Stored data

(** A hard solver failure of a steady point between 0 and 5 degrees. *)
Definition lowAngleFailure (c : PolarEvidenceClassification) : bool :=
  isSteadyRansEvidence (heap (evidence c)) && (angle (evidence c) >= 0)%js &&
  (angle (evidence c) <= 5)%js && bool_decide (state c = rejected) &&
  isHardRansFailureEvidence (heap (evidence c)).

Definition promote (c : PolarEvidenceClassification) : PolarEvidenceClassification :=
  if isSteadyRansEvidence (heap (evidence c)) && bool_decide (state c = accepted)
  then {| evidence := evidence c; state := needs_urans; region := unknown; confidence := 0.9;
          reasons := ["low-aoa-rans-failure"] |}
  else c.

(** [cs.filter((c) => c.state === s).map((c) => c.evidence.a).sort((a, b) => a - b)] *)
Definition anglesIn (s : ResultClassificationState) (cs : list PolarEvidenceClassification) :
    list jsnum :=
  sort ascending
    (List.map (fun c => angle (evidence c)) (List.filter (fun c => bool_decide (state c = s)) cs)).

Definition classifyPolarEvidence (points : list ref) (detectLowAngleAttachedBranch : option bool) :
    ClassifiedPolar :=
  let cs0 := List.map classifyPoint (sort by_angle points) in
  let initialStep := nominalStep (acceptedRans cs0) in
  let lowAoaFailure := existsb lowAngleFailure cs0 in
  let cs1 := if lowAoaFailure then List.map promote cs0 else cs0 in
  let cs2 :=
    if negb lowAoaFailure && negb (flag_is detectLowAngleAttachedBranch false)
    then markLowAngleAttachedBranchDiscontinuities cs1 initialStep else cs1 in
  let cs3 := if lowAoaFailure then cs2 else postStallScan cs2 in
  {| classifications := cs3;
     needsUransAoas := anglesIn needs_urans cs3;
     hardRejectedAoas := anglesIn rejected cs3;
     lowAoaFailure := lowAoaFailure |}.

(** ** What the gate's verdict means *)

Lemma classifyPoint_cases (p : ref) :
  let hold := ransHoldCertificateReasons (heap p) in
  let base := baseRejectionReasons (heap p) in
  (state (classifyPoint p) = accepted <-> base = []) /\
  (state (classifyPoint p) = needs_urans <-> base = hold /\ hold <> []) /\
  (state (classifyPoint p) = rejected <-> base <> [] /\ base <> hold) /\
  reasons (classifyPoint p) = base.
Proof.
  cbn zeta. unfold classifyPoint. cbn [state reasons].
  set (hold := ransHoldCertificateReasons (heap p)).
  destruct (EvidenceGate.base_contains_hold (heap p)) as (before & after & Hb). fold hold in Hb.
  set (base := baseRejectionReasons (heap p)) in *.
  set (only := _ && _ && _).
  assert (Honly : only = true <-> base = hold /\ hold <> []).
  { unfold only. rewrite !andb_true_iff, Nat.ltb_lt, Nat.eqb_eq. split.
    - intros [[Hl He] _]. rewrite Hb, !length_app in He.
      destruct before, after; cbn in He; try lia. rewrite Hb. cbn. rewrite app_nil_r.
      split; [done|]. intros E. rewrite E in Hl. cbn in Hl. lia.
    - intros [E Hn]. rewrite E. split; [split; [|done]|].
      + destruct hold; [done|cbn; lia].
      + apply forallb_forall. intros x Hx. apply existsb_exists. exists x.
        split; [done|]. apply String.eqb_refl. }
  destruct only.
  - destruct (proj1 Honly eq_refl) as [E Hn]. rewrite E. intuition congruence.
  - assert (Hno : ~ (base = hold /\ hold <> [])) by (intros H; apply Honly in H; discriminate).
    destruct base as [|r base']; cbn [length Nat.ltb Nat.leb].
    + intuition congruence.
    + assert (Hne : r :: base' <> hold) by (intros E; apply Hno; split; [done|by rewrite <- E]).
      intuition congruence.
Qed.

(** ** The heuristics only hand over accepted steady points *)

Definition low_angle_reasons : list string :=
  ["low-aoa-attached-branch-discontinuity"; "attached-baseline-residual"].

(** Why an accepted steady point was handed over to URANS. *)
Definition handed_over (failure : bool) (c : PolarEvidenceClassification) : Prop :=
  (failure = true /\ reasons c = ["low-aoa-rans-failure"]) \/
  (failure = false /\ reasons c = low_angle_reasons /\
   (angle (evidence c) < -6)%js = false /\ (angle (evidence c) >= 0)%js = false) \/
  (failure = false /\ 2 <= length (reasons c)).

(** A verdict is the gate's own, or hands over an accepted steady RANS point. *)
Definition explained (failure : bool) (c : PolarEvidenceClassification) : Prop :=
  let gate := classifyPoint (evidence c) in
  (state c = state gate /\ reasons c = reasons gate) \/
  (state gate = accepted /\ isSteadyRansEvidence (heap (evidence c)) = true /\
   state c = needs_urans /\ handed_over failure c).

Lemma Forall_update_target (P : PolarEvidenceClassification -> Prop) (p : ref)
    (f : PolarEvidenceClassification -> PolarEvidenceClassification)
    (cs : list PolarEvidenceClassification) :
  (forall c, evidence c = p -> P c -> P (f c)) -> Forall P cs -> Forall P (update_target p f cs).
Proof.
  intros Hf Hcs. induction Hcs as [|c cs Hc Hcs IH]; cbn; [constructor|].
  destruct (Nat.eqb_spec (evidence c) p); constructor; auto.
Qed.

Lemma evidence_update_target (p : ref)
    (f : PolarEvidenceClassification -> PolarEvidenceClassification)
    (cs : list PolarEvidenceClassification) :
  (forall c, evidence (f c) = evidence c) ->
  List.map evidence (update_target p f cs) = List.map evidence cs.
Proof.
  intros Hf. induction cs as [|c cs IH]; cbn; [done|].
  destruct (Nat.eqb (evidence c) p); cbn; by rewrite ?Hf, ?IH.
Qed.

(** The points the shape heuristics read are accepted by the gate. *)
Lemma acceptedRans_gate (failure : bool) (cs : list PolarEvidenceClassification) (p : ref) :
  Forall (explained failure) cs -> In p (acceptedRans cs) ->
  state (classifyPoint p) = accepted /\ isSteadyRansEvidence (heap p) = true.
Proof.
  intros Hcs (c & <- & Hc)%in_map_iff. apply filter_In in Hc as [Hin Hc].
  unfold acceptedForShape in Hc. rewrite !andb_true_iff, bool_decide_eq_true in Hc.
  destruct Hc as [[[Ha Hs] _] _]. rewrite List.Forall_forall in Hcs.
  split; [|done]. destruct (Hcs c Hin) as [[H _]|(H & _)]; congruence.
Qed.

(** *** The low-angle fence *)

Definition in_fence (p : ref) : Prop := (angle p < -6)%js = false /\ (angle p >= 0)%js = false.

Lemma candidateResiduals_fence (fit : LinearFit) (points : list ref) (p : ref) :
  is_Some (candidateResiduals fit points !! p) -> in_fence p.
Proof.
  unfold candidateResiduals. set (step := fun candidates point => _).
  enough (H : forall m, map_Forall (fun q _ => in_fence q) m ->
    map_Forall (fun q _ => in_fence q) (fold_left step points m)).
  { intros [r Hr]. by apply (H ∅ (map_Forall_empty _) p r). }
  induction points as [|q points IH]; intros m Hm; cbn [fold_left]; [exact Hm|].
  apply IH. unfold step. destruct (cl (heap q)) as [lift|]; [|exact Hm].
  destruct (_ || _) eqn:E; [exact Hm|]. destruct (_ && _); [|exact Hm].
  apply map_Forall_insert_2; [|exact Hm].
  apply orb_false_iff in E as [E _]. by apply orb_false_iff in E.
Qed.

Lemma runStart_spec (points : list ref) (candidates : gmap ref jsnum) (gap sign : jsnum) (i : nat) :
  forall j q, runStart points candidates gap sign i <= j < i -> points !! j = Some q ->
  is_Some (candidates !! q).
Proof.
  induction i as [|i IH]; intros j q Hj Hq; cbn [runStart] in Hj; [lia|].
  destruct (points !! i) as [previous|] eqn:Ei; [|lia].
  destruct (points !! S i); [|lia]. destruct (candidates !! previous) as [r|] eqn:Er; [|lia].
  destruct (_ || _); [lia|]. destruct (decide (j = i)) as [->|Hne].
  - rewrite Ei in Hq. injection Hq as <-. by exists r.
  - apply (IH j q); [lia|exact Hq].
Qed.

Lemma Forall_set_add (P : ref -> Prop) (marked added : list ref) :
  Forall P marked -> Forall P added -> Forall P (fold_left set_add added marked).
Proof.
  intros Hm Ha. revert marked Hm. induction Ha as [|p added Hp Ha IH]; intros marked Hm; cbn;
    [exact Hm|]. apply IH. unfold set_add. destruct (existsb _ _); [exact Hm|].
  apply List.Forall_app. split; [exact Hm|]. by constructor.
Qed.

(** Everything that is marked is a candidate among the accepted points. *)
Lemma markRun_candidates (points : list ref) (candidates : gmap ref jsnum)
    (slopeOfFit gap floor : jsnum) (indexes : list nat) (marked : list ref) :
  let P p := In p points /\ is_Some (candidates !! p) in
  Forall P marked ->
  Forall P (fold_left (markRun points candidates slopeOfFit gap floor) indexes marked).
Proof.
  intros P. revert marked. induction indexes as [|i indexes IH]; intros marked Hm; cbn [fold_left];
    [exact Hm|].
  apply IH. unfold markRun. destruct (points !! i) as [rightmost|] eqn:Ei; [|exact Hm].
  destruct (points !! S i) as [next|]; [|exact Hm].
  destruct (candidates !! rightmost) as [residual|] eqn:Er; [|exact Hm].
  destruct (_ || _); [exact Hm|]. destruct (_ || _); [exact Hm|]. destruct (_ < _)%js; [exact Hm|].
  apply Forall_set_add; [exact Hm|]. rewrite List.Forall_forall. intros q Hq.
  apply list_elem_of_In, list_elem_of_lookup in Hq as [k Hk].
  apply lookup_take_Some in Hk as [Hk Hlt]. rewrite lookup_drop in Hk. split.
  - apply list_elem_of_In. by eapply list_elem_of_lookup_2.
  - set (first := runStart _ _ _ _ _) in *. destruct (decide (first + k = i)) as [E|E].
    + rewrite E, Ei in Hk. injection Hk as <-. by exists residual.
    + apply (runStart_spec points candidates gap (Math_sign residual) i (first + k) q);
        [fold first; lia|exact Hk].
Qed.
--
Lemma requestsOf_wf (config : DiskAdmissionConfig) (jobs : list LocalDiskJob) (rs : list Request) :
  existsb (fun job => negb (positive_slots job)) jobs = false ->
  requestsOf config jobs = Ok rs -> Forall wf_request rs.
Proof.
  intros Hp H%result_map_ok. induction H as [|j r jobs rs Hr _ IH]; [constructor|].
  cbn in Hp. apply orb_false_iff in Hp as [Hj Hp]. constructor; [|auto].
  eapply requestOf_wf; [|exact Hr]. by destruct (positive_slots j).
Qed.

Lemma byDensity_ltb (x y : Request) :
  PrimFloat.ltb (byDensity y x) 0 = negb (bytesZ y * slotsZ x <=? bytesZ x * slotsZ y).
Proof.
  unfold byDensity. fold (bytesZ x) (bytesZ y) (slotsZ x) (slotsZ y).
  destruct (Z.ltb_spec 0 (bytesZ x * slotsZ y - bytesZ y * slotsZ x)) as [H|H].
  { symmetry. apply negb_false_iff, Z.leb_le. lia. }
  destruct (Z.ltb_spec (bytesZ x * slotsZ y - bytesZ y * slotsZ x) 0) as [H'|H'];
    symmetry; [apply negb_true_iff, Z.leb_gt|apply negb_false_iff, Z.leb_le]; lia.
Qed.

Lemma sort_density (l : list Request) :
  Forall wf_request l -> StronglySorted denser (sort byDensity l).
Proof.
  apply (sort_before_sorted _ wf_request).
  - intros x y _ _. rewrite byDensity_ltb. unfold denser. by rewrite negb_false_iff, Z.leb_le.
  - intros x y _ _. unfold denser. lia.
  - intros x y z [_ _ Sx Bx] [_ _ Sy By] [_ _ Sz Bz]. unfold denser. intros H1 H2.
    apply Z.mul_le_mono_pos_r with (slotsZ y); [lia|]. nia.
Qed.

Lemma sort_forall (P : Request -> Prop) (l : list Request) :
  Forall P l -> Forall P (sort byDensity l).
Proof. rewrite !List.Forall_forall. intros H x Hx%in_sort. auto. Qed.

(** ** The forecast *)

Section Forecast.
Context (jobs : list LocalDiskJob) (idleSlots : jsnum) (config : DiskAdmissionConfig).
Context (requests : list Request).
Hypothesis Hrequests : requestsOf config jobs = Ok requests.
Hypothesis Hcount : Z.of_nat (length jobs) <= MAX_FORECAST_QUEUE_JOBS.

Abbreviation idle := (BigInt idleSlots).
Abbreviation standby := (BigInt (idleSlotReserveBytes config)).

### WHAT YOU ARE ASKED TO DO:
Set down only the lines above that fall between the line holding "existsb_exists. exists x." and the line holding "- destruct (proj1", inclusive, keeping each exact.

### RESPONSE:
      + apply forallb_forall. intros x Hx. apply existsb_exists. exists x.
        split; [done|]. apply String.eqb_refl. }
  destruct only.
  - destruct (proj1 Honly eq_refl) as [E Hn]. rewrite E. intuition congruence.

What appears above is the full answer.